Обладатель Государственной премии РФ по литературе за 2003 год за переводы
английской и американской поэзии пяти веков, «Мастер» Гильдии мастеров
художественного перевода (2009), медали имени Н.М. Карамзина журнала «Вестник
Европы» (2009), Большой Бунинской премии в номинации поэтический перевод
(2010); премии имени Корнея Чуковского (2010), поэтической премии «Антология»
журнала «Новый мир» (2012), Международной Волошинской
премии (2013) и других. В этом году Григорий Кружков стал лауреатом премии
«Глобус» журнала «Знамя» за публикацию поэтической подборки «Кружащийся дервиш»
(2014). О поединке физики и литературы, о качествах переводчика-душеприказчика, о секрете известного переводного
стихотворения «За цыганской звездой» и трудных детях поэзии с
Григорием Кружковым беседовала
— Григорий
Михайлович, Вы заканчивали физический факультет Томского государственного
университета и даже аспирантуру по физике высоких энергий. Расскажите,
пожалуйста, как так получилось, что Вы пришли в литературу?
— Тогда были в
моде точные науки, и многие мои сверстники и друзья после школы шли учиться
физике. В частности, была очень популярна физика элементарных частиц. Казалось,
что скоро будет разгадана загадка материи, из
чего состоят не только атомы, но и протоны, и электроны, появится новая таблица
Менделеева для всех частиц и всё станет ясно. Поэтому в эту область рванули все
любопытные мальчики того времени, и я был среди них. Потом некоторые из них,
кто обладал какими-то художественными наклонностями, либо совмещали своё
увлечение с физикой, либо бросали её – шли в кино, литературу и т.п.
Наше поколение
увлекалось всем.
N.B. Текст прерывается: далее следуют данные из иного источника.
Lemma shiftr_byte x p m : 1 ≤ p → m - 8 ≤ p → 0 ≤ x → bitsRequired x ≤ m → is_byte (Z.shiftr x p).
Proof.
  intros Hp Hpm Hx Hb. pose proof (bitsRequired_pow x Hx).
  rewrite Z.shiftr_div_pow2 by lia. pose proof (pow2_pos p ltac:(lia)).
  assert (x < 2 ^ (p + 8)).
  { apply Z.lt_le_trans with (2 ^ bitsRequired x); [done|]. apply Z.pow_le_mono_r; lia. }
  split; [apply Z.div_pos; lia|]. apply Z.div_lt_upper_bound; [lia|].
  rewrite <- Z.pow_add_r by lia. done.
Qed.

Definition pfor_written (blk bs : list Z) (m p : Z) : Prop :=
  array_codec fc_ok
    (fun f o => pfor_write m p (above p blk) (exc_bytes (exceptions_of p 0 blk)) (masked p blk) f o)
    (fun f s dst => pfor_decode block msg_dec f s dst) blk bs
  ∧ skips (fun s : I => pfor_skip (F := F) (O := O) s) bs.

Section Block.
Context (blk : list Z) (m p : Z).
Hypothesis Hl : Z.of_nat (length blk) = block.
Hypothesis Hblk : Forall (in_uint 31) blk.
Hypothesis Hp : 1 ≤ p ≤ 31.
Hypothesis Hm : Forall (fun x => bitsRequired x ≤ m) blk.
Hypothesis Hk : above p blk ≤ 7.

Let E := exceptions_of p 0 blk.
Let k := above p blk.
Let v := default 0 (head (masked p blk)).

Lemma above_nonneg q xs : 0 ≤ above q xs.
Proof. unfold above. lia. Qed.

Lemma masked_head : in_uint p v ∧ aget (masked p blk) 0 = @Ret goerr _ v.
Proof.
  pose proof (masked_uint p blk ltac:(lia)) as Hu. unfold v. unfold masked in *.
  destruct blk; simpl in *; [lia|]. by inversion_clear Hu.
Qed.

Lemma masked_length : length (masked p blk) = length blk.
Proof. apply length_map. Qed.

Lemma unshifted_bytes : m - 8 ≤ p → Forall is_byte (exc_bytes (map_value id E)).
Proof.
  intros Hpm. apply exc_bytes_is_byte; [lia|]. apply Forall_forall. intros x Hx.
  rewrite Forall_forall in Hm, Hblk. apply (shiftr_byte x p m); [lia..| |by apply Hm].
  by apply Hblk.
Qed.

Lemma shifted_byte x : m ≤ 8 → x ∈ blk → is_byte (Z.shiftl (Z.shiftr x p) p).
Proof.
  intros Hm8 Hx. rewrite Forall_forall in Hm, Hblk. destruct (Hblk x Hx) as [Hx0 _].
  pose proof (parts_le x p ltac:(lia) Hx0). pose proof (bitsRequired_pow x Hx0).
  assert (2 ^ bitsRequired x ≤ 2 ^ 8).
  { apply Z.pow_le_mono_r; [lia|]. pose proof (Hm x Hx). simpl in *. lia. }
  ints.
Qed.

Lemma shifted_bytes : m ≤ 8 → Forall is_byte (exc_bytes (map_value (fun v => Z.shiftl v p) E)).
Proof.
  intros Hm8. apply exc_bytes_is_byte; [lia|]. apply Forall_forall. intros x Hx.
  by apply shifted_byte.
Qed.

Lemma shift_step : m ≤ 8 →
  pfor_shift p k (exc_bytes E) = Ret (exc_bytes (map_value (fun v => Z.shiftl v p) E)).
Proof.
  intros Hm8. unfold k. rewrite <- (exceptions_of_length p 0 blk) by (done || lia).
  apply pfor_shift_spec, exceptions_forall; [lia..|]. apply Forall_forall. intros x Hx j Hj.
  by apply shifted_byte.
Qed.

Lemma map_value_id l : map_value id l = l.
Proof. unfold map_value. induction l as [|[] l IH]; [done|]. simpl. f_equal. exact IH. Qed.

Lemma exc_bytes_count f : Z.of_nat (length (exc_bytes (map_value f E))) = Z.shiftl k 1.
Proof.
  rewrite exc_bytes_length. unfold map_value. rewrite length_map, Z.shiftl_mul_pow2 by lia.
  unfold k. rewrite <- (exceptions_of_length p 0 blk) by (done || lia).
  change (2 ^ 1) with 2. unfold E. lia.
Qed.

(** [ReadVLong] passes over a value written as a [VInt]. *)
Lemma ReadVLong_vint : consumes (fun s : I => ReadVLong s) (vint_bytes v) v.
Proof.
  destruct masked_head as [[Hv0 Hv1] _].
  assert (2 ^ p ≤ 2 ^ 31) by (apply Z.pow_le_mono_r; lia).
  assert (Hu : to_uint32 v = v) by (apply uwrap_id; ints).
  unfold vint_bytes. rewrite Hu. rewrite <- (swrap_id 64 v) at 2 by ints.
  apply (read_varint_consumes 64 _ 5); [lia|ints|]. apply Z.lt_trans with (2 ^ 32); ints.
Qed.

Lemma skips_const xb f : xb = exc_bytes (map_value f E) →
  skips (fun s : I => pfor_skip (F := F) (O := O) s) (to_byte (Z.shiftl k 5) :: vint_bytes v ++ xb).
Proof.
  intros -> s rest Hs. pose proof (above_nonneg p blk).
  destruct (token_parts k 0) as (T1 & T2 & T3); [unfold k; lia|lia|].
  rewrite Z.lor_0_r in T1, T2, T3. rewrite T1, <- app_comm_cons in Hs. unfold pfor_skip.
  destruct (in_byte_law _ _ _ Hs) as (s1 & -> & Hs1). simpl. rewrite T2, T3. simpl.
  rewrite <- app_assoc in Hs1.
  destruct (ReadVLong_vint s1 _ Hs1) as (s2 & -> & Hs2). simpl.
  rewrite <- (exc_bytes_count f). by apply in_seek_law.
Qed.

Lemma skips_packed cs : Z.of_nat (length cs) = fc_bytes p →
  skips (fun s : I => pfor_skip (F := F) (O := O) s)
    (to_byte (Z.lor (Z.shiftl k 5) p) :: cs ++ exc_bytes E).
Proof.
  intros Hcl s rest Hs. pose proof (above_nonneg p blk).
  destruct (token_parts k p) as (T1 & T2 & T3); [unfold k; lia|lia|].
  rewrite T1, <- app_comm_cons in Hs. unfold pfor_skip.
  destruct (in_byte_law _ _ _ Hs) as (s1 & -> & Hs1). simpl. rewrite T2, T3.
  rewrite (proj2 (Z.eqb_neq p 0)), <- Hcl by lia.
  rewrite <- (map_value_id E) in Hs1.
  rewrite <- (exc_bytes_count id), <- Z.add_assoc, <- Nat2Z.inj_add, Nat.add_comm, <- length_app.
  by apply in_seek_law.
Qed.

(** A constant block of small values. *)
Lemma pfor_written_const : m ≤ 8 → allEqual (masked p blk) = true →
  ∃ bs, pfor_written blk bs m p.
Proof.
  intros Hm8 Heq. destruct masked_head as [Hv Hfirst]. pose proof (shift_step Hm8) as Hsh.
  pose proof (shifted_bytes Hm8) as Hby. revert Hsh Hby.
  set (xb := exc_bytes (map_value _ E)). intros Hsh Hby.
  destruct (token_parts k 0) as (T1 & T2 & T3); [pose proof (above_nonneg p blk); unfold k; lia|lia|].
  rewrite Z.lor_0_r in T1, T2, T3. set (tok := Z.shiftl k 5) in *.
  assert (Hv32 : in_sint 32 v) by (by apply (in_uint_sint 32 p); [lia|]).
  assert (Hem : emits (fun o : O => o ← out_byte (to_byte tok) o; o ← WriteVInt v o;
    out_bytes xb 0 (Z.of_nat (length xb)) o) (to_byte tok :: vint_bytes v ++ xb)).
  { apply emits_cons; [done|]. apply emits_bind; [apply WriteVInt_emits|by apply emits_bytes]. }
  exists (to_byte tok :: vint_bytes v ++ xb). split; [split; [|split]|by eapply skips_const].
  - constructor; [done|]. apply Forall_app_2; [apply vint_bytes_is_byte|done].
  - intros f o n Hf Hroom. destruct (Hem o n Hroom) as (o' & Eo & V & R). exists f, o'.
    split; [|done]. unfold pfor_write. rewrite Heq, (proj2 (Z.leb_le m 8)) by lia. simpl andb.
    fold E k. rewrite Hsh. simpl. fold tok. rewrite Hfirst.
    destruct (out_byte (to_byte tok) o) as [o1| | |]; try done. simpl in *.
    destruct (WriteVInt v o1) as [o2| | |]; try done. simpl in *. by rewrite Eo.
  - intros f s dst rest Hf Hdst Hs. unfold pfor_decode.
    rewrite (proj2 (Z.ltb_ge _ _)) by lia. rewrite T1, <- app_comm_cons in Hs.
    destruct (in_byte_law _ _ _ Hs) as (s1 & -> & Hs1). simpl. rewrite T2, T3. simpl.
    rewrite <- app_assoc in Hs1.
    destruct (ReadVInt_consumes v Hv32 s1 _ Hs1) as (s2 & -> & Hs2). simpl.
    pose proof (allEqual_repeat _ Heq) as Hrep. fold v in Hrep. rewrite masked_length in Hrep.
    rewrite <- Hl, Nat2Z.id.
    pose proof (go_for_overwrite (E := goerr) (fun i ints => aset ints i v)
      (repeat v (length blk))) as Hfill.
    rewrite repeat_length in Hfill. rewrite Hfill; [|intros i x l Hi|done].
    + simpl. rewrite <- Hrep.
      destruct (pfor_patch_spec p 0 (fun v => Z.shiftl v p) blk [] (drop (length blk) dst) s2 rest Hp Hblk)
        as (s3 & E3 & Hs3); [intros; apply Z.shiftl_0_r|done|].
      exists f, s3. fold k in E3. by rewrite E3.
    + by apply list_elem_of_lookup_2, list_elem_of_In, repeat_spec in Hi as ->.
Qed.

(** Any other block goes through the inner codec. *)
Lemma pfor_written_packed : m - 8 ≤ p → allEqual (masked p blk) && (m <=? 8) = false →
  ∃ bs, pfor_written blk bs m p.
Proof.
  intros Hpm Heq.
  destruct (fc_law (F := F) (O := O) (I := I) p (masked p blk)) as (cs & Hcl & Hcs & Hce & Hcd);
    [lia|by rewrite masked_length|apply masked_uint; lia|].
  pose proof (unshifted_bytes Hpm) as Hby. rewrite map_value_id in Hby.
  destruct (token_parts k p) as (T1 & T2 & T3); [pose proof (above_nonneg p blk); unfold k; lia|lia|].
  set (tok := Z.lor (Z.shiftl k 5) p) in *. set (xb := exc_bytes E) in *.
  exists (to_byte tok :: cs ++ xb).
  split; [split; [|split]|by apply skips_packed].
  - constructor; [done|]. by apply Forall_app_2.
  - intros f o n Hf Hroom. simpl in Hroom. rewrite length_app in Hroom.
    unfold pfor_write. rewrite Heq. fold E k xb tok.
    destruct (out_byte_law (to_byte tok) o (length cs + (length xb + n))) as (o1 & -> & V1 & R1);
      [done|eapply out_room_le; [|done]; lia|]. simpl.
    destruct (Hce f o1 _ Hf R1) as (f' & o2 & -> & Hf' & V2 & R2). simpl.
    destruct (emits_bytes xb Hby o2 n R2) as (o3 & -> & V3 & R3).
    exists f', o3. split_and!; try done. rewrite V3, V2, V1, <- !app_assoc. done.
  - intros f s dst rest Hf Hdst Hs. unfold pfor_decode.
    rewrite (proj2 (Z.ltb_ge _ _)) by lia. rewrite T1, <- app_comm_cons in Hs.
    destruct (in_byte_law _ _ _ Hs) as (s1 & -> & Hs1). simpl. rewrite T2, T3.
    rewrite (proj2 (Z.eqb_neq p 0)) by lia. rewrite <- app_assoc in Hs1.
    destruct (Hcd f s1 dst _ Hf ltac:(rewrite masked_length; lia) Hs1) as (f' & s2 & -> & Hf' & Hs2).
    simpl. rewrite masked_length.
    destruct (pfor_patch_spec p p id blk [] (drop (length blk) dst) s2 rest Hp Hblk)
      as (s3 & E3 & Hs3); [done|by rewrite map_value_id|].
    exists f', s3. fold k in E3. by rewrite E3.
Qed.
End Block.

Lemma pfor_array_codec xs : block ≤ Z.of_nat (length xs) →
  let blk := take (Z.to_nat block) xs in Forall (in_uint 31) blk →
  ∃ bs, array_codec fc_ok (fun f (o : O) => pfor_encode block msg_short msg_mismatch f xs o)
    (fun f (s : I) dst => pfor_decode block msg_dec f s dst) blk bs
    ∧ skips (fun s : I => pfor_skip (F := F) (O := O) s) bs.
Proof.
  intros Hl blk Hxs. assert (Hbl : Z.of_nat (length blk) = block).
  { unfold blk. rewrite length_take. lia. }
  destruct (pfor_encode_front xs Hl Hxs) as (m & p & Hp & [Hp8 _] & Hm & Hk & Henc).
  assert (∃ bs, pfor_written blk bs m p) as (bs & (Hby & Hwe & Hwd) & Hsk).
  { destruct (allEqual (masked p blk) && (m <=? 8)) eqn:Hc; [|by apply pfor_written_packed].
    apply andb_true_iff in Hc as [? ?%Z.leb_le]. by apply pfor_written_const. }
  exists bs. split; [|done]. split; [done|]. split; [|done].
  intros f o n Hf Ho. rewrite Henc. by apply Hwe.
Qed.
End Codec.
И было принято заниматься как основным делом «серьезными
науками» – физикой, химией, биологией. Интерес к музыке, литературе и так далее
был самим собой разумеющимся, но он не мог быть профессией.
В какой-то момент
во мне произошла революция: физика словно побледнела и отступила на шаг назад,
а литература расцвела, стала интересней и победила в поединке с наукой. В то
время у меня появились первые успехи: были опубликованы переводы в книге,
напечатаны стихи в журнале «Юность». Для меня тогда, как и для увлеченных
литературой юношей (и девушек), она казалась единственным алтарём, на который
стоило положить все свои мечты, труды и всю жизнь.
— В прологе к
«Охоте на Снарка» Льюиса Кэрролла Вы писали, что эта поэма является «творением математика»… Как Вы считаете, помогает ли в Вашей
литературной деятельности тот взгляд учёного, физика? Может, бывают моменты,
когда Вы понимаете, что что-то в ваших произведениях именно из области физики,
высоких энергий?
— Помогает ли моё
прошлое физика в литературе? Думаю, что да. Логический подход, умение
планировать, разделять вещи по категориям, сравнивать и так далее не мешает
интуиции. Между прочим, в последнее время я много занимаюсь составлением книг,
и здесь математика помогает: я могу быстро определить объём книги в авторских
листах, в страницах, знаках. Голова производит такого рода вычисления
моментально. Но, конечно, влияние физики, математики шире. Логика и позитивное
знание всё-таки основа, без которой начинается хаос и несуразица. В моём случае
логическое мышление развито уже в молодости, так что можно забыть о нём и
думать исключительно интуитивно. Рациональное само приложится.
— Первая книга
стихов «Ласточка» у Вас вышла в довольно зрелом возрасте 35 лет. Что Вас вело к
этой книге или поддерживало?
— Увлечение этим
делом, что же ещё. Когда человек влюбляется во что-то, его нелегко от этого
отлучить, отучить. У меня и тогда не было, и сейчас не наступило разочарования
в литературе. Я счастливый человек, поскольку занимаюсь любимым делом.
– А если спросить
так: кто вам помогал, кто поддерживал?
— Некоторые имена
я могу назвать. Например, Арсений Тарковский, который написал предисловие к
моей публикации в альманахе «День поэзии». Или Олег Чухонцев, который вёл
занятия в литературной студии «Зелёная лампа», и мы с ним общались не только
формально, во время занятий, но и помимо них. Это два имени, которые особенно
для меня дороги, их поэзия для меня всегда остаётся вроде ориентира. Собственно
говоря, двух разных ориентиров. Неоакмеистическая
поэзия Арсения Тарковского и элегическая московская нота с примесью полукрестьянского-полумещанского (Павловопосадского)
начала Олега Чухонцева.
— В одном из интервью
Вы признались, что среди первых прочитанных книг были «Повести и рассказы»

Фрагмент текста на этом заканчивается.